The story captures such mood and tempo of her spirit, and her momentary emotional flutter. Such restlessness pervades her being. A grievous mental wound she gets from her lover leaves a temporary scar on her external appearance. Her behaviour is no doubt an explication and main stuff of the tenuous plot of the story. A particular slice of life of the main protagonist is well integrated with the structure of monologue. With a third person narrative voice the expansiveness of Miss Meadows interior life is revealed:  

With despair – cold, sharp despair— buried deep in her heart like a wicked knife

Such metaphorical statement is the key to Miss Meadows’ present state of mind. The science mistress wishes her “Good morning” commenting about the arrival of winter. No doubt, we observe in the voice of the science mistress a slight utterance prolonged by the drawl of vowel sound; the way of answering as is evident in the short sentence she utters, “It is rather sharp”, is rather blunt dispassionate snatch of expression, but at deeper level it creates the impression on us that arrival of the letter and its content is as sharp as the sharpness of a knife.
 
The abrupt change is perceptible even in nature as winter is approaching; it is as if Miss Meadows’ warmth of sunny spirit is gone; instead cold vapid spirit pervades her expression. It is through such subjective and sensory impression by which the objective reality is depicted. The writer uses such modernistic technique of impressionism.
 
Again, another way of expression “Silence, please! Immediately” is very much a sullen expression of her peevish temper that is not at all hushed up spirit of discontent. Her entire psychological unrest is observed in her quivering eyelids. The thought of the letter persistently ails her mind; in fact, she is totally preoccupied with the thought of split in her relationship with her lover:

I feel more and more strongly that our marriage would be a mistake.

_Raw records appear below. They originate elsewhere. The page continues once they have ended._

(* ===== verification/UniqueName.v ===== *)
(** * [SceneManager.getUniqueName] (SceneManager.ts, lines 36-51)

    The names of every object whose id differs from [excludeId] are
    collected into a [Set]; the base name is returned when it is free,
    and otherwise [base + counter] for the first [counter = 1, 2, ...]
    that is free.  The [while] loop has no bound in the code; here it
    is a [Fixpoint] on fuel, and [getUniqueName] gives it
    [size taken + 1] rounds.  [unique_name_loop_total] shows that this
    fuel always suffices (among [size taken + 1] distinct candidates one
    is free), so the fallback branch of [getUniqueName] is dead. *)

From S2P Require Import Prelude JsMap Types.

Section UniqueName.

(** [const taken = new Set<string>(); for (obj of objects.values())
    if (obj.id !== excludeId) taken.add(obj.name)]. *)
Definition taken_names (objects : JsMap CADObject)
    (excludeId : option string) : gset string :=
  list_to_set (name <$> filter (λ o, Some (id o) ≠ excludeId)
                               (map_values objects)).

(** [`${baseName}${counter}`]. *)
Definition candidate (baseName : string) (counter : N) : string :=
  baseName +:+ pretty counter.

(** [while (taken.has(candidate)) { counter++; candidate = ... }]. *)
Fixpoint unique_name_loop (taken : gset string) (baseName : string)
    (counter : N) (fuel : nat) : option string :=
  match fuel with
  | O => None
  | S fuel' =>
      if decide (candidate baseName counter ∈ taken)
      then unique_name_loop taken baseName (counter + 1) fuel'
      else Some (candidate baseName counter)
  end.

Definition getUniqueName (objects : JsMap CADObject) (baseName : string)
    (excludeId : option string) : string :=
  let taken := taken_names objects excludeId in
  if decide (baseName ∈ taken) then
    match unique_name_loop taken baseName 1 (S (size taken)) with
    | Some c => c
    | None => baseName
    end
  else baseName.

(** ** The loop *)

(** The candidates [counter, counter + 1, ..., counter + n - 1]. *)
Fixpoint candidates (baseName : string) (counter : N) (n : nat)
    : list string :=
  match n with
  | O => []
  | S n' => candidate baseName counter :: candidates baseName (counter + 1) n'
  end.

Lemma candidates_length baseName counter n :
  length (candidates baseName counter n) = n.
Proof. revert counter. induction n; intros; simpl; auto. Qed.

Lemma elem_of_candidates baseName counter n c :
  c ∈ candidates baseName counter n →
  ∃ k, (counter ≤ k)%N ∧ c = candidate baseName k.
Proof.
  revert counter. induction n as [|n IH]; intros counter; simpl.
  - by intros ?%elem_of_nil.
  - rewrite elem_of_cons. intros [->|(k & Hk & ->)%IH]; eexists; split;
      [|done| |done]; lia.
Qed.

Lemma candidates_NoDup baseName counter n :
  NoDup (candidates baseName counter n).
Proof.
  revert counter. induction n as [|n IH]; intros counter; simpl;
    constructor; [|done].
  intros (k & Hk & Heq)%elem_of_candidates.
  apply pretty_N_suffix_inj in Heq. lia.
Qed.

(** Running out of fuel means every candidate tried was taken. *)
Lemma unique_name_loop_None taken baseName counter fuel :
  unique_name_loop taken baseName counter fuel = None →
  ∀ c, c ∈ candidates baseName counter fuel → c ∈ taken.
Proof.
  revert counter. induction fuel as [|fuel IH]; intros counter; simpl.
  - intros _ c Hc. by apply elem_of_nil in Hc.
  - case_decide as Hin; [|done]. intros Hloop c.
    rewrite elem_of_cons. intros [->|Hc]; [done|].
    by eapply IH.
Qed.

(** Termination: [size taken + 1] rounds always find a free name. *)
Lemma unique_name_loop_total taken baseName counter :
  is_Some (unique_name_loop taken baseName counter (S (size taken))).
Proof.
  destruct (unique_name_loop _ _ _ _) eqn:Hloop; [by eexists|].
  exfalso. pose proof (unique_name_loop_None _ _ _ _ Hloop) as Hall.
  assert (list_to_set (candidates baseName counter (S (size taken)))
            ⊆ taken) as Hsub.
  { intros c. rewrite elem_of_list_to_set. apply Hall. }
  apply subseteq_size in Hsub.
  rewrite size_list_to_set in Hsub by apply candidates_NoDup.
  rewrite candidates_length in Hsub. lia.
Qed.

(** What the loop returns: the first free candidate from [counter]. *)
Lemma unique_name_loop_Some taken baseName counter fuel c :
  unique_name_loop taken baseName counter fuel = Some c →
  ∃ k, (counter ≤ k < counter + N.of_nat fuel)%N ∧ c = candidate baseName k ∧
       (c ∉ taken) ∧
       (∀ j, (counter ≤ j < k)%N → candidate baseName j ∈ taken).
Proof.
  revert counter. induction fuel as [|fuel IH]; intros counter; simpl;
    [done|].
  case_decide as Hin.
  - intros Hloop. destruct (IH _ Hloop) as (k & Hk & -> & Hfree & Hbelow).
    exists k. split_and!; [lia|lia|done|done|].
    intros j Hj. destruct (decide (j = counter)) as [->|]; [done|].
    apply Hbelow. lia.
  - intros [= <-]. exists counter. split_and!; [lia|lia|done|done|lia].
Qed.

(** ** What [getUniqueName] returns *)

(** The name [getUniqueName] returns is held by no object other than
    the excluded one. *)
Lemma getUniqueName_fresh objects baseName excludeId :
  getUniqueName objects baseName excludeId ∉ taken_names objects excludeId.
Proof.
  unfold getUniqueName. case_decide as Hin; [|done].
  destruct (unique_name_loop_total (taken_names objects excludeId) baseName 1)
    as [c Hc].
  rewrite Hc. by apply unique_name_loop_Some in Hc as (k & _ & _ & ? & _).
Qed.

(** C2: [getUniqueName] returns the base name when no other object
    holds it, and otherwise [base + k] for the least [k ≥ 1] such that
    [base + k] is not held: every smaller suffix is taken. *)
Theorem getUniqueName_spec objects baseName excludeId :
  let taken := taken_names objects excludeId in
  ((baseName ∉ taken) ∧ getUniqueName objects baseName excludeId = baseName) ∨
  (baseName ∈ taken ∧
   ∃ k, (1 ≤ k)%N ∧
        getUniqueName objects baseName excludeId = candidate baseName k ∧
        (candidate baseName k ∉ taken) ∧
        (∀ j, (1 ≤ j < k)%N → candidate baseName j ∈ taken)).
Proof.
  intros taken. unfold getUniqueName. fold taken.
  case_decide as Hin; [right|by left].
  split; [done|].
  destruct (unique_name_loop_total taken baseName 1) as [c Hc].
  rewrite Hc. apply unique_name_loop_Some in Hc as (k & Hk & -> & Hfree & Hbelow).
  exists k. split_and!; [lia|done|done|done].
Qed.

(** C3: the [while] loop of [getUniqueName] terminates: when the base
    name is taken, the suffix it settles on is at most one more than
    the number of names taken, so the loop runs at most that many
    rounds. *)
Theorem getUniqueName_iterations objects baseName excludeId :
  let taken := taken_names objects excludeId in
  baseName ∈ taken →
  ∃ k, (1 ≤ k ≤ N.of_nat (size taken) + 1)%N ∧
       unique_name_loop taken baseName 1 (S (size taken)) =
         Some (candidate baseName k) ∧
       getUniqueName objects baseName excludeId = candidate baseName k.
Proof.
  intros taken Hin. unfold getUniqueName. fold taken.
  rewrite decide_True by done.
  destruct (unique_name_loop_total taken baseName 1) as [c Hc].
  rewrite Hc. pose proof Hc as Hc'.
  apply unique_name_loop_Some in Hc as (k & Hk & -> & _).
  exists k. split_and!; [lia|lia|done|done].
Qed.

(** Membership in the taken set, unfolded. *)
Lemma elem_of_taken_names objects excludeId n :
  n ∈ taken_names objects excludeId ↔
  ∃ o, o ∈ map_values objects ∧ Some (id o) ≠ excludeId ∧ name o = n.
Proof.
  unfold taken_names. rewrite elem_of_list_to_set, list_elem_of_fmap.
  split.
  - intros (o & -> & (? & ?)%list_elem_of_filter). by exists o.
  - intros (o & ? & ? & <-). exists o. split; [done|].
    by apply list_elem_of_filter.
Qed.
End UniqueName.

(** Scenario B of the naming rule: with ["Cube"] and ["Cube1"] present,
    a third ["Cube"] becomes ["Cube2"]; a free name is kept. *)
Example getUniqueName_cube2 :
  let mk i n := MkCADObject i n BOX (NumNull, NumNull, NumNull)
                  (NumNull, NumNull, NumNull) (NumNull, NumNull, NumNull)
                  "#3b82f6" None None None None in
  let objs := MkJsMap [("a", mk "a" "Cube"); ("b", mk "b" "Cube1")] in
  getUniqueName objs "Cube" None = "Cube2" ∧
  getUniqueName objs "Sphere" None = "Sphere" ∧
  getUniqueName objs "Cube" (Some "a") = "Cube".
Proof. vm_compute. auto. Qed.

(** Witness of [getUniqueName_iterations]: with ["Cube"] held, the loop
    settles on ["Cube1"] within its bound. *)
Lemma getUniqueName_iterations_witness :
  let objs := MkJsMap [("a", MkCADObject "a" "Cube" BOX (NumNull, NumNull, NumNull)
                 (NumNull, NumNull, NumNull) (NumNull, NumNull, NumNull)
                 "#3b82f6" None None None None)] in
  "Cube" ∈ taken_names objs None ∧
  ∃ k, (1 ≤ k ≤ N.of_nat (size (taken_names objs None)) + 1)%N ∧
       unique_name_loop (taken_names objs None) "Cube" 1
         (S (size (taken_names objs None))) = Some (candidate "Cube" k) ∧
       getUniqueName objs "Cube" None = candidate "Cube" k.
Proof.
  intros objs. split; [decide_true|]. apply getUniqueName_iterations. decide_true.
Defined.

Such recurrent thought of her lover plagues her inner being and is reflected in her interaction. The writer presents the quoted expression of her lover directly in the narrative to bring home the parallel stream of obsessive gloom in her inner psyche. Another quoted word that is extracted by her from the letter of her fiancé is “disgust”. This is the perception of her mind. She becomes fed-up with everything.
 
Even the atmosphere of the singing lesson in the classroom is disrupted. In course of the singing lesson she utters her lover’s name “Basil”. it is an example of repression of bottled-up emotion that she is hardly able to share. Time and again, the third person narrator and Miss Meadows’ monologue of agony trigger off the plot of the story. She instructs the girls to begin with page fourteen, A Lament. And furthermore, she insists on singing without any expression. It is symptomatically a lament of her private self.
 
We can feel to what extent she is persistently preoccupied and the words of the letter flash across her mind. The flashback of previous moments she had enjoyed with her lover go to and fro across the corridor of memory lane. Thus, a particular staggering moment of personal crisis churns up her morose mental state. Thus, the interior monologue is shown as an effective means of portraying the character of Miss Meadows in the story.